[Stored dataset items]
^^^^
(** * EdTech platform backend: wallet, enrollment and quiz grading

    A shallow embedding of the request handlers of [main.py] over an
    explicit document store, together with the properties of quiz grading,
    lesson unlocking, enrollment and the coin/points wallet.

    Conventions of the embedding:
    - a MongoDB collection is a list of documents in insertion order;
      [find_one] returns the first match, [update_one] rewrites the first
      match, and an upsert that matches nothing appends a document;
    - a field that a handler reads with [.get(key, default)] is an [option];
      a stored [null] and an absent field are both [None] (no handler
      distinguishes them);
    - Python [int] is [Z]; the one floating-point expression of the program,
      [int((score / max_points) * 100)], is evaluated in IEEE binary64
      through the reference implementation [SpecFloat] of the standard
      library;
    - a handler is a function from the store to a response (or an error)
      and the store it leaves behind;
    - the store keeps 64-bit integers and its driver refuses to encode a
      larger one; the embedding keeps unbounded integers, so a theorem
      which says that a request succeeds assumes that the integers it
      writes are in the 64-bit range ([int64]). *)

From Stdlib Require Import ZArith NArith List Bool String Ascii Lia.
From Stdlib Require Import DecimalString.
From Stdlib Require Import Sorting.Sorted Sorting.Permutation.
From Stdlib Require Import Floats.SpecFloat.
Import ListNotations.
Local Open Scope string_scope.
Local Open Scope list_scope.
Local Open Scope Z_scope.

(** ** Python exceptions that are not HTTP errors *)

Inductive pyexn :=
| ZeroDivisionError
| OverflowError
| ValueError
| AttributeError.

(** ** Python floats *)

Module PyFloat.

(** CPython's [float] is IEEE 754 binary64. *)
Definition prec : Z := 53.
Definition emax : Z := 1024.

Definition float := spec_float.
^^^^
[Exercise goal]
Report each line in the data above that holds the word "match" by copying it.

[Answer]
      [find_one] returns the first match, [update_one] rewrites the first
      match, and an upsert that matches nothing appends a document;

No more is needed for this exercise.